Art Blakey and the Jazz Messengers – Caravan (1962)

Share this:

NICK DERISO: Art Blakey demanded bravado from his bands, and this one was perhaps his most intense and adventurous.

Debuting here on Riverside, “Caravan” opens with Blakey’s audacious drum solo — then moves quickly into an assertive and simply awe-inspiring take on a track once defined by Duke Ellington. A muscular trio of trumpeter Freddie Hubbard, bone player Curtis Fuller and saxophonist Wayne Shorter — swelling the Jazz Messengers to sextet status for the first time ever — clear the way for a impish signature by pianist Cedar Walton, then encircle the tune in ways both inventive and familiar.

If this album ended at the 9:44 mark, when “Caravan” concludes, it would still be one for the ages. But they were just getting started, quite literally.

Shorter, by then the veteran of the group, completely inhabits that role, offering new compositions in “Sweet n’ Sour” and the harmonically challenging “This is for Albert” that anchor both sides of this record. A surprise among two other cover tunes is “In the Wee Small Hours of the Morning,” which softens the familiar, driving Blakey sound with a touch of welcome romanticism — courtesy of Fuller’s warm and inviting work on the trombone.

Leave it to Hubbard to finish things on an appropriate note — burning down the house on the set closing, and appropriately named, “Thermo.”

Blakey, who was all about thermo, helped shape the 1950s reaction to the languid and occasionally featureless West Coast jazz — something Miles Davis launched with “Birth of the Cool,” then almost immediately distanced himself from as it began to become both pervasive and then moribund.

Hard bop, with Blakey as its champion, steered the music back into its African root system — as did the subsequent, far more commercial soul jazz movement. Both had, at their center, a basis in the blues, best heard on the records of soul jazz stars like Jimmy Smith and Julian “Cannonball” Adderley. Hard bop took the blues, though, and built a entirely different structure on top of it.

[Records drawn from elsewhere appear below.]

Lemma copy_component_spec envs g source seed seed_key source_graph :
  k_inv g → k_inv source → get_node_key_by_id source seed = Some seed_key → NoDup (new_uuid <$> envs) → Forall (λ env, ¬ live_id g (new_uuid env)) envs →
  (size (sg_nodes (inner (k_inner source))) ≤ length envs)%nat →
  ∃ g' copy, copy_component_from envs g source seed source_graph = Some (g', copy) ∧ forked g source seed_key source_graph g' copy.
Proof.
  intros Hg Hsource Hseed Hids Hfresh Hlen. pose proof (iv_wf _ Hsource) as Hw. destruct (key_node source seed seed_key Hw Hseed) as (ns & Hns & _).
  destruct (components_of source Hw) as (comps & Hc & _). destruct (component_found source seed_key comps Hw) as (m & c & Hf & Hcn & Hcc & Hlive); [by exists ns|done|].
  assert (length c ≤ length envs)%nat as Hle.
  { etrans; [|done]. apply keys_length_le; done. }
  set (done := zip envs c). assert (done.*2 = c) as Hd2 by (by apply snd_zip).
  assert (NoDup (new_uuid <$> done.*1)) as Hd1.
  { destruct (zip_fst_prefix envs c) as [tl Htl]. rw Htl fmap_app in Hids. by apply NoDup_app in Hids as (? & _). }
  assert (∀ ek, ek ∈ done → is_Some (get_node source ek.2) ∧ ¬ live_id g (new_uuid ek.1)) as Hall.
  { intros [env old] Hek. split; [apply Hlive; rw -Hd2; by apply (list_elem_of_fmap_2 snd) in Hek|]. rw Forall_forall in Hfresh. apply Hfresh. by apply elem_of_zip_l in Hek. }
  destruct (copying_all g source source_graph Hsource done [] g ∅ (mkCopy [] [])) as (h & remap & copy & Hfold & C).
  - by apply copying_start.
  - cbn [app]. by rw -list_fmap_compose in Hd1.
  - cbn [app]. by rw Hd2.
  - done.
  - cbn [app] in C. do 2 eexists. split; [unfold copy_component_from; rw Hseed Hc; cbn [mbind option_bind]; rw Hf; fold done; rw Hfold; reflexivity|].
    apply (fork_spec g source source_graph done h remap copy Hsource C Hd1 Hall); rw Hd2; done.
Qed.
End copy.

Blakey walked the walk, spending time during this period in West Africa, and taking the indiginous name of “Abdullah Ibn Buhaina” — later more commonly shortened, simply, to “Bu.”

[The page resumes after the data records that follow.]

(** * Heat pump dashboard: the threshold tables of [app.py] and the city
      preprocessing of [process-data.py]

    The dashboard fetches daily minimum temperatures, tabulates for every
    integer temperature of a slider range how many days lie strictly below
    it, and forecasts with a black-box additive model once at least 365 rows
    are there.  This development embeds the two table renderers, the forecast
    gate and the preprocessing script, and states their properties. *)

From Stdlib Require Import ZArith List Bool String Ascii Lia Permutation.
From Stdlib Require Import Floats.SpecFloat.
Import ListNotations.
Local Open Scope Z_scope.

(** ** IEEE-754 binary64, on the Standard Library's [spec_float]

    The weather column holds float32 values and the forecast column float64
    values; every float32 value is a binary64 value, so one format serves
    both columns. *)
Module Float64.

Definition prec : Z := 53.
Definition emax : Z := 1024.

Definition float := spec_float.

Definition nan : float := S754_nan.

(** A Python [int] met by a float operand is converted to the float
    format, rounding to nearest even. *)
Definition of_int (n : Z) : float := binary_normalize prec emax n 0 false.

Definition ltb (x y : float) : bool := SFltb x y.
Definition eqb (x y : float) : bool := SFeqb x y.
Definition mul (x y : float) : float := SFmul prec emax x y.
Definition div (x y : float) : float := SFdiv prec emax x y.

(** [numpy.rint]: the nearest integral value, ties to even; an integral
    value, a zero, an infinity and NaN are returned as they are. *)
Definition rint (x : float) : float :=
  match x with
  | S754_finite s m e =>
      if 0 <=? e then x
      else
        let '(mrs, _) := shr (shr_record_of_loc (Zpos m) loc_Exact) e (- e) in
        let n := round_nearest_even (shr_m mrs) (loc_of_shr_record mrs) in
        binary_normalize prec emax (cond_Zopp s n) 0 s
  | _ => x
  end.

(** [numpy.round(x, decimals)] for [decimals > 0]: scale by the power of
    ten, [rint], scale back.  [Series.round] hands its values to it. *)
Definition round (x : float) (decimals : Z) : float :=
  let f := of_int (10 ^ decimals) in
  div (rint (mul x f)) f.

End Float64.

(** ** The Python values and control the two scripts use *)
Module Py.

Inductive exn : Type :=
| ZeroDivisionError
| SilentException.       (* what shiny's [req] raises on a falsy value *)

Inductive result (A : Type) : Type :=
| Ok (a : A)
| Raise (e : exn).
Arguments Ok {A} a.
Arguments Raise {A} e.

Definition bind {A B} (r : result A) (k : A -> result B) : result B :=
  match r with
  | Ok a => k a
  | Raise e => Raise e
  end.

But his fierce, uncompromising records only heralded a flying-leap period of experimentation by jazz musicians that went even further away from European musical traditions in the latter half of the 1960s — a no-chords/no-compass approach personified by the sheets-of-sound recordings by John Coltrane, and mirroring the flights of fancy by signature pop artists of the day like the Beatles.

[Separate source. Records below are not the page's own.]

(** * Vector addition with a Triton kernel: a shallow embedding

    The development follows the notebook [triton-vec-add.ipynb]:
    the device kernel [add_kernel] and the host function [add] that
    allocates the output, checks residency, builds the launch grid and
    starts one program per block.

    Modelling decisions.
    - Element values are kept abstract (a type [T] with its addition
      [fadd]); the concrete scenarios instantiate them with [Z].
    - Memory is a finite map from storage identifiers to arrays.  A
      tensor is a handle (storage, number of elements, residency flag);
      two handles may share a storage.
    - A kernel is a computation in a small monad that reads the program
      identifier, threads the device state and stops at the first
      illegal access.  Every attempted access is appended to a log that
      records which program performed it.
    - The order in which the programs of a grid run is chosen by a
      scheduler, a parameter of the launch; the contents of a freshly
      allocated array are chosen by a parameter too.
    - Index arithmetic is unbounded ([nat]); [tl.arange] is taken to
      yield the plain range for every block size.
    - The lanes of a block are visited one after the other and the
      programs of a grid run one at a time.  A lane that reads or writes
      outside its array is a fault; the state at the fault is kept.
    - [add] returns before the grid has run; its outcome records both
      what the call returned and how the grid ended. *)

From stdpp Require Import base numbers option list gmap.
From Stdlib Require Import ZArith.

Set Default Proof Using "Type".
Set Warnings "-abstract-large-number".

(** ** Device state *)

Inductive access := Rd | Wr.

Record event := Ev {
  ev_pid : nat;      (* the program that performed the access *)
  ev_acc : access;
  ev_blk : nat;      (* the storage accessed *)
  ev_idx : nat       (* the index inside that storage *)
}.

Global Instance access_eq_dec : EqDecision access.
Proof. solve_decision. Defined.

Global Instance event_eq_dec : EqDecision event.
Proof. solve_decision. Defined.

Record ptr := Ptr { blk : nat; off : nat }.

(** [x_ptr + offsets]: pointer arithmetic on a block of lanes. *)
Definition ptr_add (p : ptr) (offsets : list nat) : list ptr :=
  map (fun o => Ptr (blk p) (off p + o)) offsets.

Record Tensor := mkTensor {
  storage : nat;
  numel : nat;
  is_cuda : bool
}.

(** A tensor passed to a kernel is converted into a pointer to its
    first element. *)
Definition data_ptr (t : Tensor) : ptr := Ptr (storage t) 0.

Inductive res (A : Type) :=
| Done (a : A)
| Fault.
Arguments Done {A} a.
Arguments Fault {A}.

Section Model.

Context {T : Type}.
Variable fadd : T -> T -> T.

Record dev := Dev {
  mem : gmap nat (list T);
  log : list event
}.

(** ** The kernel monad: program identifier, device state, faults *)

Definition K (A : Type) : Type := nat -> dev -> res A * dev.

Definition ret {A} (a : A) : K A := fun _ d => (Done a, d).

Definition bind {A B} (m : K A) (f : A -> K B) : K B :=
  fun pid d =>
    match m pid d with
    | (Done a, d') => f a pid d'
    | (Fault, d') => (Fault, d')
    end.

Notation "'do' x <- m ; k" := (bind m (fun x => k))
  (at level 10, x name, m at level 100, k at level 200,
   format "'[v' 'do'  x  <-  m ; '/' k ']'").
Notation "'exec' m ; k" := (bind m (fun _ => k))
  (at level 10, m at level 100, k at level 200,
   format "'[v' 'exec'  m ; '/' k ']'").

Fixpoint mapK {A B} (f : A -> K B) (l : list A) : K (list B) :=
  match l with
  | [] => ret []
  | a :: l' => do b <- f a; do bs <- mapK f l'; ret (b :: bs)
  end.

Fixpoint iterK {A} (f : A -> K unit) (l : list A) : K unit :=
  match l with
  | [] => ret tt
  | a :: l' => exec f a; iterK f l'
  end.

(** ** Triton primitives *)

Definition tl_program_id : K nat := fun pid d => (Done pid, d).

Definition tl_arange (lo hi : nat) : list nat := seq lo (hi - lo).

Definition emit (e : event) (d : dev) : dev := Dev (mem d) (log d ++ [e]).

(** One lane of a load: the access is logged, then performed. *)
Definition read1 (p : ptr) : K T := fun pid d =>
  let d' := emit (Ev pid Rd (blk p) (off p)) d in
  match mem d !! blk p ≫= (fun l => l !! off p) with
  | Some v => (Done v, d')
  | None => (Fault, d')
  end.

(** One lane of a store. *)
Definition write1 (p : ptr) (v : T) : K unit := fun pid d =>
  let d' := emit (Ev pid Wr (blk p) (off p)) d in
  match mem d !! blk p with
  | Some l =>
      if decide (off p < length l)
      then (Done tt, Dev (<[blk p := <[off p := v]> l]> (mem d)) (log d'))
      else (Fault, d')
  | None => (Fault, d')
  end.

(** [tl.load(ptrs, mask=mask)]: a lane whose mask is false is not
    accessed and its value is left undefined ([None]). *)
Definition tl_load (ptrs : list ptr) (mask : list bool) : K (list (option T)) :=
  mapK (fun '(p, m) => if m : bool then (do v <- read1 p; ret (Some v)) else ret None)
       (zip ptrs mask).

(** [tl.store(ptrs, value, mask=mask)]: a lane whose mask is false is
    skipped; storing an undefined value is an error. *)
Definition tl_store (ptrs : list ptr) (value : list (option T)) (mask : list bool)
  : K unit :=
  iterK (fun '(p, (v, m)) =>
           if m : bool
           then match v with Some a => write1 p a | None => fun _ d => (Fault, d) end
           else ret tt)
        (zip ptrs (zip value mask)).

(** [x + y] on blocks of lanes. *)
Definition lanes_add (x y : list (option T)) : list (option T) :=
  zip_with (fun a b => a' ← a; b' ← b; Some (fadd a' b')) x y.

(** ** The kernel *)

Definition add_kernel (x_ptr y_ptr output_ptr : ptr) (n_elements BLOCK_SIZE : nat)
  : K unit :=
  do pid <- tl_program_id;
  let block_start := pid * BLOCK_SIZE in
  let offsets := map (Nat.add block_start) (tl_arange 0 BLOCK_SIZE) in
  let mask := map (fun o => o <? n_elements) offsets in
  do x <- tl_load (ptr_add x_ptr offsets) mask;
  do y <- tl_load (ptr_add y_ptr offsets) mask;
  let output := lanes_add x y in
  tl_store (ptr_add output_ptr offsets) output mask.

(** ** The host side *)

(** [triton.cdiv(x, y)] is [(x + y - 1) // y]; the divisor is positive
    wherever it is used below. *)
Definition cdiv (x y : nat) : nat := (x + y - 1) / y.

(** [torch.empty_like(x)]: a new storage with the shape and the device
    of [x]; its contents are whatever [junk] says. *)
Definition empty_like (junk : nat -> T) (x : Tensor) (d : dev) : Tensor * dev :=
  let b := fresh (dom (mem d)) in
  (mkTensor b (numel x) (is_cuda x),
   Dev (<[b := map junk (seq 0 (numel x))]> (mem d)) (log d)).

(** [kernel[grid](...)]: one program per identifier in [0, grid), in
    the order the scheduler picks; the launch stops at the first
    fault. *)
Fixpoint run_programs (kernel : K unit) (order : list nat) (d : dev) : res unit * dev :=
  match order with
  | [] => (Done tt, d)
  | pid :: rest =>
      match kernel pid d with
      | (Done _, d') => run_programs kernel rest d'
      | (Fault, d') => (Fault, d')
      end
  end.

Definition launch (sched : list nat -> list nat) (grid : nat) (kernel : K unit)
  (d : dev) : res unit * dev :=
  run_programs kernel (sched (seq 0 grid)) d.

Inductive outcome :=
| Returned (output : Tensor) (k : res unit) (d : dev)
    (* [add] returned [output]; [k] is the state of the launched grid
       at the next synchronisation *)
| Raised (d : dev).
    (* the assertion of [add] failed *)

(** The body of [add], with the block size as a parameter. *)
Definition add_with (BLOCK_SIZE : nat) (sched : list nat -> list nat)
  (junk : nat -> T) (x y : Tensor) (d : dev) : outcome :=
  let '(output, d1) := empty_like junk x d in
  if negb (is_cuda x && is_cuda y && is_cuda output) then Raised d1 else
  let n_elements := numel output in
  let grid := cdiv n_elements BLOCK_SIZE in
  let '(k, d2) :=
    launch sched grid
      (add_kernel (data_ptr x) (data_ptr y) (data_ptr output) n_elements BLOCK_SIZE)
      d1 in
  Returned output k d2.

But before that came this period of sharp-witted, still vibrant recordings by guys like Blakey — a loving, if aggressive, look back into the roots of black music.

The exit of Lee Morgan, followed by the quick introduction and steady maturation of Hubbard and Fuller, confirmed Blakey’s place — even then — as one of the top finishing schools for young jazz minds. It’s a role he would play into the 1980s, with final lineups that featured Wynton and Branford Marsalis, and then Terence Blanchard and Donald Harrison.

Bassist Reggie Workman appears for the first time with the Jazz Messengers here, but it’s Walton who takes this album to places — notably on the extended title piece — that the departed Bobby Timmons couldn’t have dreamed. Blakey found a way, even on transitional albums, to improve.

They’re still discovering their true voices, but yet also finding ways to dazzle. “Mosaic,” which preceeded this one in 1961, and the subsequent 1964 album “Free For All,” both on Blue Note, are similar, nearly perfect polyrhythmic gems.

A high-water period for a band that had many.

Original producer Orrin Keepnews, who has supervised a new reissue of “Caravan,” also included alternate takes on both “Thermo” and “Sweet ‘n’ Sour.”